Few entertainers get lucky with a catchphrase or persona that makes them a household name. Jack Benny played on his cheapness and vanity attributes. Bob Hope was Old Ski Nose, Henny Youngman, the King of One Liners and Jackie Gleason- The Great One, just to name a few.
Milton Berle milked the show business lie that he stole other acts material. In fact, he was one of the few who legitimately paid for routines rented from the originators, but not the performers. Another comic may have done a bit in Vaudeville that Berle saw and wanted to revive on his television show. The guy who performed it in Vaudeville would get incensed because he considered it his act. But Berle was smart.
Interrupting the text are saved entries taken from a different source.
(** Filtering commutes with a map that preserves the condition. *)
Lemma filter_fmap_iff {X Y} (f : X -> Y) (P : X -> Prop) (Q : Y -> Prop)
    `{HP : !forall x, Decision (P x), HQ : !forall y, Decision (Q y)} (l : list X) :
  (forall x, x ∈ l -> P x <-> Q (f x)) -> f <$> filter P l = filter Q (f <$> l).
Proof.
  induction l as [|x l IH]; intros Hiff; [done|]. rewrite fmap_cons, !filter_cons.
  assert (P x <-> Q (f x)) by (apply Hiff; by left).
  assert (f <$> filter P l = filter Q (f <$> l)) as IH' by (apply IH; intros; apply Hiff; by right).
  repeat case_decide; rewrite ?fmap_cons, ?IH'; tauto || done.
Qed.

Lemma filter_all {X} (P : X -> Prop) `{HP : !forall x, Decision (P x)} (l : list X) :
  Forall P l -> filter P l = l.
Proof. induction 1; [done|]. rewrite filter_cons_True by done. by f_equal. Qed.

Lemma filter_none {A} (f : A -> bool) l : (forall x, x ∈ l -> f x = false) -> List.filter f l = [].
Proof. induction l as [|x l IH]; intros Hl; simpl; [done|]. rewrite Hl by set_solver. apply IH. set_solver. Qed.

Lemma length_omap_le {X Y} (f : X -> option Y) (l : list X) : (length (omap f l) <= length l)%nat.
Proof.
  induction l as [|x l IH]; [done|].
  change (omap f (x :: l)) with (match f x with Some y => y :: omap f l | None => omap f l end).
  destruct (f x); cbn [length]; lia.
Qed.

(** Sums of integers. *)
Definition sum (l : list Z) : Z := foldr Z.add 0 l.
Definition set_level (l : Z) (src : string) (s : State) : State :=
  mkState (ID s) (Type_ s) l src (SourceIP s) (UpdatedAt s).

Definition CleanTaint (nodeID : string) (te : TaintEngine) : TaintEngine :=
  match states te !! nodeID with
  | Some state =>
      if Clean <? Level state
      then set_states (<[nodeID := set_level Clean "cleaned:legitimate_operation" state]> (states te)) te
      else te
  | None => te
  end.

Definition aged (cutoff : time) (s : State) : bool :=
  time_Before (UpdatedAt s) cutoff && (Suspicious <? Level s).

Definition DecayTaint (now : time) (te : TaintEngine) : TaintEngine * nat :=
  if TaintDecayAfter (cfg te) <=? 0 then (te, 0%nat)
  else
    let cutoff := time_Add now (- TaintDecayAfter (cfg te)) in
    (set_states ((fun s => if aged cutoff s then set_level Suspicious "decayed:age" s else s)
                   <$> states te) te,
     size (filter (fun '(_, s) => aged cutoff s) (states te))).

Definition IsSensitivePath (te : TaintEngine) (rawPath : string) : bool :=
  let cleaned := path_Clean rawPath in
  existsb (fun sp => HasPrefix cleaned sp || bool_decide (cleaned = sp)) (SensitivePaths (cfg te)).
Definition conserves (ia ia' : IOAggregator) : Prop :=
  (forall k, count_of k ia' = count_of k ia) /\ (forall k, bytes_of k ia' = bytes_of k ia) /\
  (map_Forall (fun _ v => 1 <= Count v) (agg ia) -> Forall (fun e => 1 <= a_Count e) (flushed ia) ->
   map_Forall (fun _ v => 1 <= Count v) (agg ia') /\ Forall (fun e => 1 <= a_Count e) (flushed ia')).

#[global] Instance conserves_preorder : PreOrder conserves.
Proof.
  split.
  - intros ia. by split_and!.
  - intros ia1 ia2 ia3 (A1 & A2 & A3) (B1 & B2 & B3). split_and!.
    + intros k. by rewrite B1.
    + intros k. by rewrite B2.
    + intros H1 H2. destruct (A3 H1 H2). auto.
Qed.

Lemma conserves_emit key val comm ia : agg ia !! key = Some val -> conserves ia (emit key val comm ia).
Proof.
  intros Hk. split_and!; [intros k; by apply emit_conserves|intros k; by apply emit_conserves|].
  intros H1 H2. split.
  - simpl. by apply map_Forall_delete.
  - simpl. apply Forall_app. split; [done|]. constructor; [|done]. simpl. by apply (H1 key).
Qed.

Lemma conserves_flushKey key ia : conserves ia (flushKey key ia).
Proof. unfold flushKey. destruct (agg ia !! key) eqn:Hk; [by apply conserves_emit|done]. Qed.

Lemma conserves_close `{MapOrder} pid fd ia : conserves ia (OnClose pid fd ia).
Proof.
  unfold OnClose. generalize (filter (fun key => k_PID key = pid /\ k_FD key = fd)
    (range 0 (map_to_list (agg ia))).*1) as ks. intros ks. revert ia.
  induction ks as [|k ks IH]; intros ia; simpl; [done|]. etrans; [apply conserves_flushKey|apply IH].
Qed.

Lemma conserves_tick `{MapOrder} m now ia : conserves ia (fst (Tick m now ia)).
Proof.
  unfold Tick. set (elapsed := time_Sub now (lastFlush ia)).
  set (l := range 1 (map_to_list (agg ia))). set (f := fun '(ia, n) '(key, val) => _).
  assert (forall ia0 n, NoDup l.*1 -> (forall k v, (k, v) ∈ l -> agg ia0 !! k = Some v) ->
    conserves ia0 (fst (foldl f (ia0, n) l))) as Hgo.
  { clearbody l. induction l as [|[k v] l IH]; intros ia0 n Hnd Hl; simpl; [done|].
    simpl in Hnd. apply NoDup_cons in Hnd as [Hk Hnd]. destruct (shouldFlush ia0 elapsed v).
    - etrans; [apply (conserves_emit k v), Hl; by left|]. apply IH; [done|].
      intros k' v' Hin. simpl. rewrite lookup_delete_ne; [apply Hl; by right|].
      intros ->. apply Hk. by apply (list_elem_of_fmap_2 fst l (k', v')).
    - apply IH; [done|]. intros k' v' Hin. apply Hl. by right. }
  specialize (Hgo ia 0%nat).
  destruct (foldl f (ia, 0%nat) l) as [ia' n]. apply Hgo; subst l.
  - rewrite range_perm. apply NoDup_fst_map_to_list.
  - intros k v Hin. apply elem_of_range in Hin. by apply elem_of_map_to_list.
Qed.

Lemma recorded_app k ops o : recorded k (ops ++ [o]) = recorded k ops ++ recorded k [o].
Proof. apply omap_app. Qed.

Lemma u64_add_l a b : u64 (u64 a + b) = u64 (a + b).
Proof. unfold u64. by rewrite Zplus_mod_idemp_l. Qed.
Lemma u64_add_r a b : u64 (a + u64 b) = u64 (a + b).
Proof. unfold u64. by rewrite Zplus_mod_idemp_r. Qed.

Lemma length_recorded k ops : (length (recorded k ops) <= length ops)%nat.
Proof. apply length_omap_le. Qed.

Lemma recorded_one k pid comm fd t b now :
  recorded k [ORecord pid comm fd t b now] = if decide (mkKey pid fd t = k) then [b] else [].
Proof. unfold recorded. simpl. by case_decide. Qed.

Lemma pending_bound ops ia k v :
  inv ops ia -> agg ia !! k = Some v -> 1 <= Count v <= Z.of_nat (length ops).
Proof.
  intros Hi Hk. pose proof (i_count ops ia Hi k) as Hc. unfold count_of in Hc. rewrite Hk in Hc. cbn [from_option] in Hc.
  assert (0 <= sum (a_Count <$> summarised k ia)).
  { apply sum_nonneg, Forall_fmap, Forall_forall. intros e [_ He]%list_elem_of_filter. cbn.
    pose proof (i_flushed ops ia Hi) as Hf. rewrite Forall_forall in Hf. specialize (Hf e He). lia. }
  pose proof (i_nonneg ops ia Hi k v Hk) as Hn. cbn beta in Hn. pose proof (length_recorded k ops). lia.
Qed.
(* ===== verification/Merkle.v ===== *)
(** * Merkle trees ([pkg/secure/merkle.go]).

    Leaves and inner nodes are byte lists; levels are lists of nodes.  An odd node
    at the end of a level is promoted unchanged.  The theorems cover proofs of
    inclusion in perfect trees, what such a proof certifies, and the odd case.
    Anchoring (JSON records in a store) and key files are not modelled. *)
From S2P Require Import Prelude GoStrings Sha256.

#[global] Arguments Sum256 : simpl never.

Module Merkle.

Abbreviation bytes := (list Z).

Record MerkleTree := mkTree { leaves : list bytes; nodes : list (list bytes); rootHash : option bytes }.

Definition NewMerkleTree : MerkleTree := mkTree [] [] None.

Definition HashEvent (data : bytes) : bytes := Sum256 data.

(** One level up: [for i := 0; i < len(current); i += 2]. *)
Fixpoint pair_up (current : list bytes) : list bytes :=
  match current with
  | a :: b :: rest => Sum256 (a ++ b) :: pair_up rest
  | [a] => [a]
  | [] => []
  end.

(** [for len(current) > 1]: the levels above and including [current], and the last
    one.  The number of leaves is enough fuel. *)
Fixpoint build (fuel : nat) (current : list bytes) : list (list bytes) * list bytes :=
  match fuel, current with
  | S fuel, _ :: _ :: _ =>
      let '(levels, top) := build fuel (pair_up current) in (current :: levels, top)
  | _, _ => ([current], current)
  end.

Definition rebuild (mt : MerkleTree) : MerkleTree :=
  if bool_decide (leaves mt = []) then mkTree (leaves mt) [] None
  else
    let '(levels, top) := build (length (leaves mt)) (leaves mt) in
    mkTree (leaves mt) levels (match top with [r] => Some r | _ => rootHash mt end).

Definition AddLeaf (hash : bytes) (mt : MerkleTree) : MerkleTree :=
  rebuild (mkTree (leaves mt ++ [hash]) (nodes mt) (rootHash mt)).

Definition Root (mt : MerkleTree) : option bytes := rootHash mt.

Definition RootHex (mt : MerkleTree) : string :=
  match Root mt with
  | None => "0000000000000000000000000000000000000000000000000000000000000000"
  | Some r => EncodeToString r
  end.

Definition LeafCount (mt : MerkleTree) : nat := length (leaves mt).

(** The loop over [level < len(mt.nodes)-1]. *)
Fixpoint proof_loop (levels : list (list bytes)) (currentIdx : nat) : list bytes :=
  match levels with
  | [] => []
  | level :: rest =>
      if bool_decide (rest = []) then []
      else
        let siblingIdx := if Nat.even currentIdx then S currentIdx else pred currentIdx in
        (match level !! siblingIdx with Some s => [s] | None => [] end)
        ++ proof_loop rest (currentIdx / 2)
  end.

Inductive proof_error := OutOfRange (idx : Z).

Definition Proof_ (idx : Z) (mt : MerkleTree) : proof_error + list bytes :=
  if (idx <? 0) || (Z.of_nat (length (leaves mt)) <=? idx) then inl (OutOfRange idx)
  else inr (proof_loop (nodes mt) (Z.to_nat idx)).

(** The hash computed by the verification loop; Go's [%] and [/] truncate. *)
Fixpoint fold_proof (current : bytes) (proof : list bytes) (currentIdx : Z) : bytes :=
  match proof with
  | [] => current
  | sibling :: proof =>
      let combined := if Z.rem currentIdx 2 =? 0 then current ++ sibling else sibling ++ current in
      fold_proof (Sum256 combined) proof (Z.quot currentIdx 2)
  end.

Definition VerifyProof (leaf : bytes) (proof : list bytes) (idx : Z) (expectedRoot : bytes) : bool :=
  bool_decide (fold_proof leaf proof idx = expectedRoot).

(** A tree built by adding leaves one by one. *)
Definition of_leaves (ls : list bytes) : MerkleTree := foldl (fun mt l => AddLeaf l mt) NewMerkleTree ls.

(** ** Levels *)

(** Induction on lists two elements at a time. *)
Lemma pairs_ind (P : list bytes -> Prop) :
  P [] -> (forall a, P [a]) -> (forall a b l, P l -> P (a :: b :: l)) -> forall l, P l.
Proof.
  intros H0 H1 H2. fix IH 1. intros [|a [|b l]]; [done|done|]. apply H2, IH.
Qed.

Lemma length_pair_up l : length (pair_up l) = Nat.div2 (S (length l)).
Proof. induction l as [| |a b l IH] using pairs_ind; [done|done|]. simpl in *. by rewrite IH. Qed.

Lemma build_fuel fuel l :
  l <> [] -> (length l <= S fuel)%nat ->
  exists levels r, build fuel l = (levels ++ [[r]], [r]) /\ head (levels ++ [[r]]) = Some l.
Proof.
  revert l. induction fuel as [|fuel IH]; intros [|a [|b l]] Hne Hl; try done; try (simpl in Hl; lia).
  - by exists [], a.
  - by exists [], a.
  - cbn [build]. destruct (IH (pair_up (a :: b :: l))) as (levels & r & -> & _).
    + done.
    + rewrite length_pair_up. cbn [length] in *.
      change (Nat.div2 (S (S (S (length l))))) with (S (Nat.div2 (S (length l)))).
      pose proof (Nat.div2_decr (S (length l)) (length l) ltac:(lia)). lia.
    + by exists ((a :: b :: l) :: levels), r.
Qed.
He knew that the performer paid a gag writer to put together the bit. The rule was that the bit’s ownership stayed with the writer, not the performer. He would seek that person out and pay him for the use. Nothing wrong with that- that’s why they called it show business.
Joey Bishop was another one who got lucky with a persona as well as catchphrase. He coined the expression “Son of a Gun” when he first used it in a cameo appearance in a movie called Pepe and received such a tremendous amount of fan mail telling him how funny the bit worked in the film. He was also known as having a dour expression, sort of like the look on the face of a headwaiter when called out to listen to the complaint of a dining customer.